(* ===== verification/_CoqProject ===== *)
-Q . S2P
Prelude.v
RustStr.v
Protocol.v
BTree.v
Keyset.v
Tx.v
Config.v
Routing.v
Health.v
Breaker.v
HealthProps.v
SourceUrl.v
Json.v
Redaction.v
Events.v
Incidents.v
IncidentProps.v
Ops.v
Cleanup.v
CleanupProps.v
CleanupDone.v
Catalog.v
Presets.v
PresetDiff.v
ModelCatalog.v
CatalogProps.v
CatalogTypes.v
Discovery.v
Snapshot.v
Capabilities.v
Usage.v
Thinking.v
Stream.v
StreamProps.v
Native.v
Frames.v
Observe.v
Accounting.v
EventFeed.v
F64.v
Http.v
VirtualKeys.v
Secrets.v
UsageReport.v
UsageReportProps.v
UsageSql.v
Quota.v
QuotaProps.v
Validation.v
ControlDb.v
Backup.v
ControlPlane.v
ModelRouting.v
Import.v
ControlReads.v
ControlProps.v
ControlTypes.v
ControlInvariants.v
ControlSnapshot.v
BackupProps.v
World.v
Auth.v
RequestAudit.v
AdminGate.v
AuditProps.v
KeysApi.v
AdminApi.v
AdminPublish.v
ProbeApi.v
OpsApi.v
ReportApi.v
Transport.v
Fallback.v
Policy.v
Proxy.v
ProxyProps.v
Settlement.v
Service.v
DataApi.v
Runtime.v
Lemma find_None_Forall {A} (p : A -> bool) l :
  List.find p l = None <-> Forall (fun y => p y = false) l.
Proof.
  induction l as [|y l IH]; cbn; [by split; constructor|].
  destruct (p y) eqn:Hy; split; try done.
  - intros H%Forall_cons. destruct H; congruence.
  - intros H. constructor; [done | by apply IH].
  - intros [_ H]%Forall_cons. by apply IH.
Qed.

Lemma fold_left_ext {A B} (f g : A -> B -> A) l a :
  (forall a b, f a b = g a b) -> fold_left f l a = fold_left g l a.
Proof. intros Hfg. revert a. induction l as [|b l IH]; intros a; cbn; [done|]. by rewrite Hfg. Qed.
(* ===== verification/BTree.v ===== *)
(** * Ordered maps

    A Rust [BTreeMap] iterates in the order of its keys: it is modelled by the
    list of its entries, sorted and without duplicate keys ([bt_wf]).  The
    order is the [Ord] of the key type. *)

From Stdlib Require Import ZArith Lia Ascii Sorted.
From stdpp Require Import base list strings sorting.
From S2P Require Import Prelude.
From S2P Require Import RustStr.
From S2P Require Import Protocol.

(** [Ord]: a total order. *)
Class Ordered (K : Type) : Type := {
  kcmp : K -> K -> comparison;
  kcmp_eq : forall x y, kcmp x y = Eq <-> x = y;
  kcmp_antisym : forall x y, kcmp y x = CompOpp (kcmp x y);
  kcmp_trans : forall x y z, kcmp x y = Lt -> kcmp y z = Lt -> kcmp x z = Lt;
}.

Definition klt {K} `{Ordered K} (x y : K) : Prop := kcmp x y = Lt.

Lemma kcmp_refl {K} `{Ordered K} (x : K) : kcmp x x = Eq.
Proof. by apply kcmp_eq. Qed.

Lemma kcmp_gt {K} `{Ordered K} (x y : K) : kcmp x y = Gt -> klt y x.
Proof. unfold klt. intros Hx. by rewrite kcmp_antisym, Hx. Qed.

Lemma klt_irrefl {K} `{Ordered K} (x : K) : ~ klt x x.
Proof. unfold klt. by rewrite kcmp_refl. Qed.

#[export] Instance klt_trans {K} `{Ordered K} : Transitive (klt (K:=K)).
Proof. intros x y z. apply kcmp_trans. Qed.

(** ** Orders *)

#[export] Program Instance Z_Ordered : Ordered Z := {| kcmp := Z.compare |}.
Next Obligation. intros. apply Z.compare_eq_iff. Qed.
Next Obligation. intros. apply Z.compare_antisym. Qed.
Next Obligation. intros x y z. rewrite !Z.compare_lt_iff. lia. Qed.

### [Aim of the task]
Copy the records above exactly, from the first line through the line containing "A -> bool) l", and include nothing else.

### [Output for this exercise]
(* ===== verification/_CoqProject ===== *)
-Q . S2P
Prelude.v
RustStr.v
Protocol.v
BTree.v
Keyset.v
Tx.v
Config.v
Routing.v
Health.v
Breaker.v
HealthProps.v
SourceUrl.v
Json.v
Redaction.v
Events.v
Incidents.v
IncidentProps.v
Ops.v
Cleanup.v
CleanupProps.v
CleanupDone.v
Catalog.v
Presets.v
PresetDiff.v
ModelCatalog.v
CatalogProps.v
CatalogTypes.v
Discovery.v
Snapshot.v
Capabilities.v
Usage.v
Thinking.v
Stream.v
StreamProps.v
Native.v
Frames.v
Observe.v
Accounting.v
EventFeed.v
F64.v
Http.v
VirtualKeys.v
Secrets.v
UsageReport.v
UsageReportProps.v
UsageSql.v
Quota.v
QuotaProps.v
Validation.v
ControlDb.v
Backup.v
ControlPlane.v
ModelRouting.v
Import.v
ControlReads.v
ControlProps.v
ControlTypes.v
ControlInvariants.v
ControlSnapshot.v
BackupProps.v
World.v
Auth.v
RequestAudit.v
AdminGate.v
AuditProps.v
KeysApi.v
AdminApi.v
AdminPublish.v
ProbeApi.v
OpsApi.v
ReportApi.v
Transport.v
Fallback.v
Policy.v
Proxy.v
ProxyProps.v
Settlement.v
Service.v
DataApi.v
Runtime.v
Lemma find_None_Forall {A} (p : A -> bool) l :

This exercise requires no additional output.